_TASK INSTRUCTIONS_:
Retype, without any change, the first line of the records and every line after it through the one containing "split; [exact Ek|].".

::: RECORD SET :::

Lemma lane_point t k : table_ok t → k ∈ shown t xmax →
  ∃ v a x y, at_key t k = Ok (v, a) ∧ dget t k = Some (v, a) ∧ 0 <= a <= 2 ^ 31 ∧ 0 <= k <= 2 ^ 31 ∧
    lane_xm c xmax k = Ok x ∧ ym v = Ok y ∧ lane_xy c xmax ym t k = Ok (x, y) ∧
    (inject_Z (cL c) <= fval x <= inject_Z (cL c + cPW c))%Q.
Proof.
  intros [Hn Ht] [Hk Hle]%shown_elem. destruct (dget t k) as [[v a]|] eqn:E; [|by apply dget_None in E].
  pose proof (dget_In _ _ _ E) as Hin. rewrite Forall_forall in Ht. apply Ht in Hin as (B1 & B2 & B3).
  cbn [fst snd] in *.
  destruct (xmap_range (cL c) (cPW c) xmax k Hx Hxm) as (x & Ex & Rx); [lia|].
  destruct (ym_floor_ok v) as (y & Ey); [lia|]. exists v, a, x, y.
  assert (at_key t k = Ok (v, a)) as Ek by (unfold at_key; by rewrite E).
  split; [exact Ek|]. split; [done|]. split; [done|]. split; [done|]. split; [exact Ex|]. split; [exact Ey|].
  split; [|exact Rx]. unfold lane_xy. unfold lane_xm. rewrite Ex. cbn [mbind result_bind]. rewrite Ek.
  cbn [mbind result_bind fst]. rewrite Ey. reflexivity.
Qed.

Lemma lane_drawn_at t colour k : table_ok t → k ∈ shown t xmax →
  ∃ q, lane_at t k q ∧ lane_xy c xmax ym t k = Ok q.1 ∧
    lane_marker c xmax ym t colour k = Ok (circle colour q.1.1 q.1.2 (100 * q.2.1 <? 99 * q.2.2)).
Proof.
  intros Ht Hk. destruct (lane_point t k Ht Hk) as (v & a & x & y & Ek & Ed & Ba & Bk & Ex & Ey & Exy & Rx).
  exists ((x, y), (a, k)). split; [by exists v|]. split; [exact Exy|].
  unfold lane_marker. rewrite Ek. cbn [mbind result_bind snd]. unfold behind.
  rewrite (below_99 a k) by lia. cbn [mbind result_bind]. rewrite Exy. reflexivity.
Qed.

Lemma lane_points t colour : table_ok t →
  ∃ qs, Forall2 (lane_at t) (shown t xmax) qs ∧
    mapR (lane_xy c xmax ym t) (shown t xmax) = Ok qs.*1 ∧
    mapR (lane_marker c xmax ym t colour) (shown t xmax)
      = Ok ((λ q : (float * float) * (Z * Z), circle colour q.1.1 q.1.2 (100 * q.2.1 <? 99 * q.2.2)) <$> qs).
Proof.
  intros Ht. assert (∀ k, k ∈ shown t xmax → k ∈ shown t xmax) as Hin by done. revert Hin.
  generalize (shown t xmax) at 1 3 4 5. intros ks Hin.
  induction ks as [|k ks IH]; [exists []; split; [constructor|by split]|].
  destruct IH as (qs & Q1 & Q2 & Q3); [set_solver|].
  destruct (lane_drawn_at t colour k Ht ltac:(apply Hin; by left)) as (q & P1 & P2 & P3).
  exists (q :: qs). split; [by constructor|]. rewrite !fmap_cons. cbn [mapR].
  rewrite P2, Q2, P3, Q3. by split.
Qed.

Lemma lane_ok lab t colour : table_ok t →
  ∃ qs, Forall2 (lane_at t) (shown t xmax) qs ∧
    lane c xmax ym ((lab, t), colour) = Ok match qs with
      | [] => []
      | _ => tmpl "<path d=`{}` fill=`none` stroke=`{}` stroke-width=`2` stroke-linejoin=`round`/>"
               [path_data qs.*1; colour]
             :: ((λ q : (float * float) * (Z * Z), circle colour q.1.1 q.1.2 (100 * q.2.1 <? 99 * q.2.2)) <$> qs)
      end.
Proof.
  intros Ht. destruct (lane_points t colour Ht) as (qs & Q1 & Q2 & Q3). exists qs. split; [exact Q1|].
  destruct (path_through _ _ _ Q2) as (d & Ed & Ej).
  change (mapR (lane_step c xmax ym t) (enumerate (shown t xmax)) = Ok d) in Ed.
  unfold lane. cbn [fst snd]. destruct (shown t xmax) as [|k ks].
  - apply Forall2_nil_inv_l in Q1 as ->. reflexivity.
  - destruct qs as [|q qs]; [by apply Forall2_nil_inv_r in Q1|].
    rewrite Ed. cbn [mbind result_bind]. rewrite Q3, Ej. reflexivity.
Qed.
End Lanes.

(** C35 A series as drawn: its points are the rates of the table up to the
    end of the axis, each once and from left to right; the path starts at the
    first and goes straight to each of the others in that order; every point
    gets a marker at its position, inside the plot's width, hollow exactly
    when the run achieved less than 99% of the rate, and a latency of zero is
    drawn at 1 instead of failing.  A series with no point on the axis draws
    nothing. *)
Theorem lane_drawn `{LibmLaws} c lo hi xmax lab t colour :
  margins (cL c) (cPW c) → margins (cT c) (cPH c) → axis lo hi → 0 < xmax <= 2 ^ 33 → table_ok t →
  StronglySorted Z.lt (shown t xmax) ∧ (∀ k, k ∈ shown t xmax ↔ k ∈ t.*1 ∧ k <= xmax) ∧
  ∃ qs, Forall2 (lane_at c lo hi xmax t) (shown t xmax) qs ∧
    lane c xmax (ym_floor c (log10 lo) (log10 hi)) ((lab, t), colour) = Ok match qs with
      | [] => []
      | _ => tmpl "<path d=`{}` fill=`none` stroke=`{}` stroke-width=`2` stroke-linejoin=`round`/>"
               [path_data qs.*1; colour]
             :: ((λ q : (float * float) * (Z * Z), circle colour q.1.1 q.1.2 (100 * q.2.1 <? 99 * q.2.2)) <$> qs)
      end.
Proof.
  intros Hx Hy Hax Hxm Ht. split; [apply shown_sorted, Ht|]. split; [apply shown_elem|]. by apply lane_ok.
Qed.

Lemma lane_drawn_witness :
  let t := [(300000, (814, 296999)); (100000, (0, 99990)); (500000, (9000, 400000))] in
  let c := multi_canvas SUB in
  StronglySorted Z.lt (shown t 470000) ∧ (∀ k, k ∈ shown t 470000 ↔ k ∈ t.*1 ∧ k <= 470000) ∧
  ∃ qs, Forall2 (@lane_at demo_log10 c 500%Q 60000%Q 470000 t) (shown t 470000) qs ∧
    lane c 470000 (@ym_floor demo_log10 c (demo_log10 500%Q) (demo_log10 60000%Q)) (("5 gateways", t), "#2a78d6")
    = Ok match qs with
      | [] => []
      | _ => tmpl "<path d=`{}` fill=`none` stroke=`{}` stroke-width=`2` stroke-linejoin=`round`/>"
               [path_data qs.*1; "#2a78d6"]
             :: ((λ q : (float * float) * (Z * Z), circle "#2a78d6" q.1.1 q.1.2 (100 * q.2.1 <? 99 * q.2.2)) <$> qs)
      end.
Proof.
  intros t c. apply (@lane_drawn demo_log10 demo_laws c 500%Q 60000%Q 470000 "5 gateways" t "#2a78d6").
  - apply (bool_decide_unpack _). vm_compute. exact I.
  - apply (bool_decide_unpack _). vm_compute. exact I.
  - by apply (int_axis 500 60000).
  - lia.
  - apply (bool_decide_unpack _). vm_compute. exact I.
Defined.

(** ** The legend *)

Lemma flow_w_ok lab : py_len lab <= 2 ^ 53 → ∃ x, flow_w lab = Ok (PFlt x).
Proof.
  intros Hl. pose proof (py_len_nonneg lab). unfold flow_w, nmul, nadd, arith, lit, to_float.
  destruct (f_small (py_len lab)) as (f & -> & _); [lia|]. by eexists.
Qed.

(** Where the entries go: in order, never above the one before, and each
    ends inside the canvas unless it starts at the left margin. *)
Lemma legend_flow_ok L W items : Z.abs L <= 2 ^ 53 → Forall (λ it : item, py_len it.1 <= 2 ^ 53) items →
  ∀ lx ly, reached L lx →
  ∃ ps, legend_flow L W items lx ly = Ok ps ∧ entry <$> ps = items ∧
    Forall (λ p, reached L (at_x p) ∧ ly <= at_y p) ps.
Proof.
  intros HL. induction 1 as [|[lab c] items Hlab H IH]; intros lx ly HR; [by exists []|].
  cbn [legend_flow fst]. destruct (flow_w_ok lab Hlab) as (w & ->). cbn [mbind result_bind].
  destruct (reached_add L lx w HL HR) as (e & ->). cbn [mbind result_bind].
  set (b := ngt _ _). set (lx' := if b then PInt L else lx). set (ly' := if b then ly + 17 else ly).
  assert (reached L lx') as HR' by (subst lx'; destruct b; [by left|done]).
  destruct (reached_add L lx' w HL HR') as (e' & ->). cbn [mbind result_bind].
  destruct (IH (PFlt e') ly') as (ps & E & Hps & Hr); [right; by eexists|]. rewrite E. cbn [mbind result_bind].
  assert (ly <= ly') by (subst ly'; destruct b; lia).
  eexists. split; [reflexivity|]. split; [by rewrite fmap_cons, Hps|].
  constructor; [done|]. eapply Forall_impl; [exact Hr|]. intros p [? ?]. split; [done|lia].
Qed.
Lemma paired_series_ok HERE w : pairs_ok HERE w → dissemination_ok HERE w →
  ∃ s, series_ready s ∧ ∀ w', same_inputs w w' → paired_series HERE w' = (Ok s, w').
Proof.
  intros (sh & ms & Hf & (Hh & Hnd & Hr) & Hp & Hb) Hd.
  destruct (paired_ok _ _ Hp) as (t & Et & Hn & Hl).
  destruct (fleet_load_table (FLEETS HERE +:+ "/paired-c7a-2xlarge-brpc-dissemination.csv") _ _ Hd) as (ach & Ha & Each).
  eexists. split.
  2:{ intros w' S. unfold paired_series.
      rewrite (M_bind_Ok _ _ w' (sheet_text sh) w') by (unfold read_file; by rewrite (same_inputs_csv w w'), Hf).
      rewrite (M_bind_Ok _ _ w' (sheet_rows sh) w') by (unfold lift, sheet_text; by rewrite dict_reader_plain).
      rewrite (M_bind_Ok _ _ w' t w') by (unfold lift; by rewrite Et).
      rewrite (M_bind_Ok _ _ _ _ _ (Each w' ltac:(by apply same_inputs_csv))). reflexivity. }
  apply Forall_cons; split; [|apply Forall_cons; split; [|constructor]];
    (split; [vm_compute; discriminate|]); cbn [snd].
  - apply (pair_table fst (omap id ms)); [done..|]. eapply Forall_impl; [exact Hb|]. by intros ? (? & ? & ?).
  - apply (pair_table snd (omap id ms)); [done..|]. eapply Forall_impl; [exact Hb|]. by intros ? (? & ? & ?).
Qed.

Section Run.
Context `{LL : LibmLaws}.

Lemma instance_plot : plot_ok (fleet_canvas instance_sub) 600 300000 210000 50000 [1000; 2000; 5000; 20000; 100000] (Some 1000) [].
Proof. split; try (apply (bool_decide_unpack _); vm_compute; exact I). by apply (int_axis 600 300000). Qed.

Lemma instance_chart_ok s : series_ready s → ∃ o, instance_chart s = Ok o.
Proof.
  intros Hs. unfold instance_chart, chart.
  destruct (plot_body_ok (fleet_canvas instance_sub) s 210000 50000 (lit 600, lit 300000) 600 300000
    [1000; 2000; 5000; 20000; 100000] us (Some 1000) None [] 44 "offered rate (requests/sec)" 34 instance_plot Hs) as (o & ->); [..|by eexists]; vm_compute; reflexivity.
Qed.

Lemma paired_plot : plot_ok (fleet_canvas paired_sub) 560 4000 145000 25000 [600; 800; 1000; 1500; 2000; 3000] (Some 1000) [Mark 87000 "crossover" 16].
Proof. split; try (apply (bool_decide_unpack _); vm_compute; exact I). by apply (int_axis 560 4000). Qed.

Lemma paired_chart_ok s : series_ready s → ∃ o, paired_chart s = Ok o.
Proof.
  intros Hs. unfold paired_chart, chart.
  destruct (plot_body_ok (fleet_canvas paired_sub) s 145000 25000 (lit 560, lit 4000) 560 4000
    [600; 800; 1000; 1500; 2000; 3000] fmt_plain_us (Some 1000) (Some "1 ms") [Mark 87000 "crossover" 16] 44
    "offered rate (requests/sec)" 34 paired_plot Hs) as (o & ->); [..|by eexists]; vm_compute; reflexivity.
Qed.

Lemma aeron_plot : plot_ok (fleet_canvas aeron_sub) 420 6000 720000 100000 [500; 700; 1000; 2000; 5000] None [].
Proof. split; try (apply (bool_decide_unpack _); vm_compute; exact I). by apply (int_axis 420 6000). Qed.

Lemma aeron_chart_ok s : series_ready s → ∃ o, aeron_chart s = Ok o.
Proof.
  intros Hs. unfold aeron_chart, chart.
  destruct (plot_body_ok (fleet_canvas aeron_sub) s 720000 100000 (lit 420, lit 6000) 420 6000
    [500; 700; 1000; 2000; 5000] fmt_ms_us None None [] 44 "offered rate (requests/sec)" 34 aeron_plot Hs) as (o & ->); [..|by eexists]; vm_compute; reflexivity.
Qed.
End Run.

:::

_RESULT FOR THIS EXERCISE_:
Lemma lane_point t k : table_ok t → k ∈ shown t xmax →
  ∃ v a x y, at_key t k = Ok (v, a) ∧ dget t k = Some (v, a) ∧ 0 <= a <= 2 ^ 31 ∧ 0 <= k <= 2 ^ 31 ∧
    lane_xm c xmax k = Ok x ∧ ym v = Ok y ∧ lane_xy c xmax ym t k = Ok (x, y) ∧
    (inject_Z (cL c) <= fval x <= inject_Z (cL c + cPW c))%Q.
Proof.
  intros [Hn Ht] [Hk Hle]%shown_elem. destruct (dget t k) as [[v a]|] eqn:E; [|by apply dget_None in E].
  pose proof (dget_In _ _ _ E) as Hin. rewrite Forall_forall in Ht. apply Ht in Hin as (B1 & B2 & B3).
  cbn [fst snd] in *.
  destruct (xmap_range (cL c) (cPW c) xmax k Hx Hxm) as (x & Ex & Rx); [lia|].
  destruct (ym_floor_ok v) as (y & Ey); [lia|]. exists v, a, x, y.
  assert (at_key t k = Ok (v, a)) as Ek by (unfold at_key; by rewrite E).
  split; [exact Ek|]. split; [done|]. split; [done|]. split; [done|]. split; [exact Ex|]. split; [exact Ey|].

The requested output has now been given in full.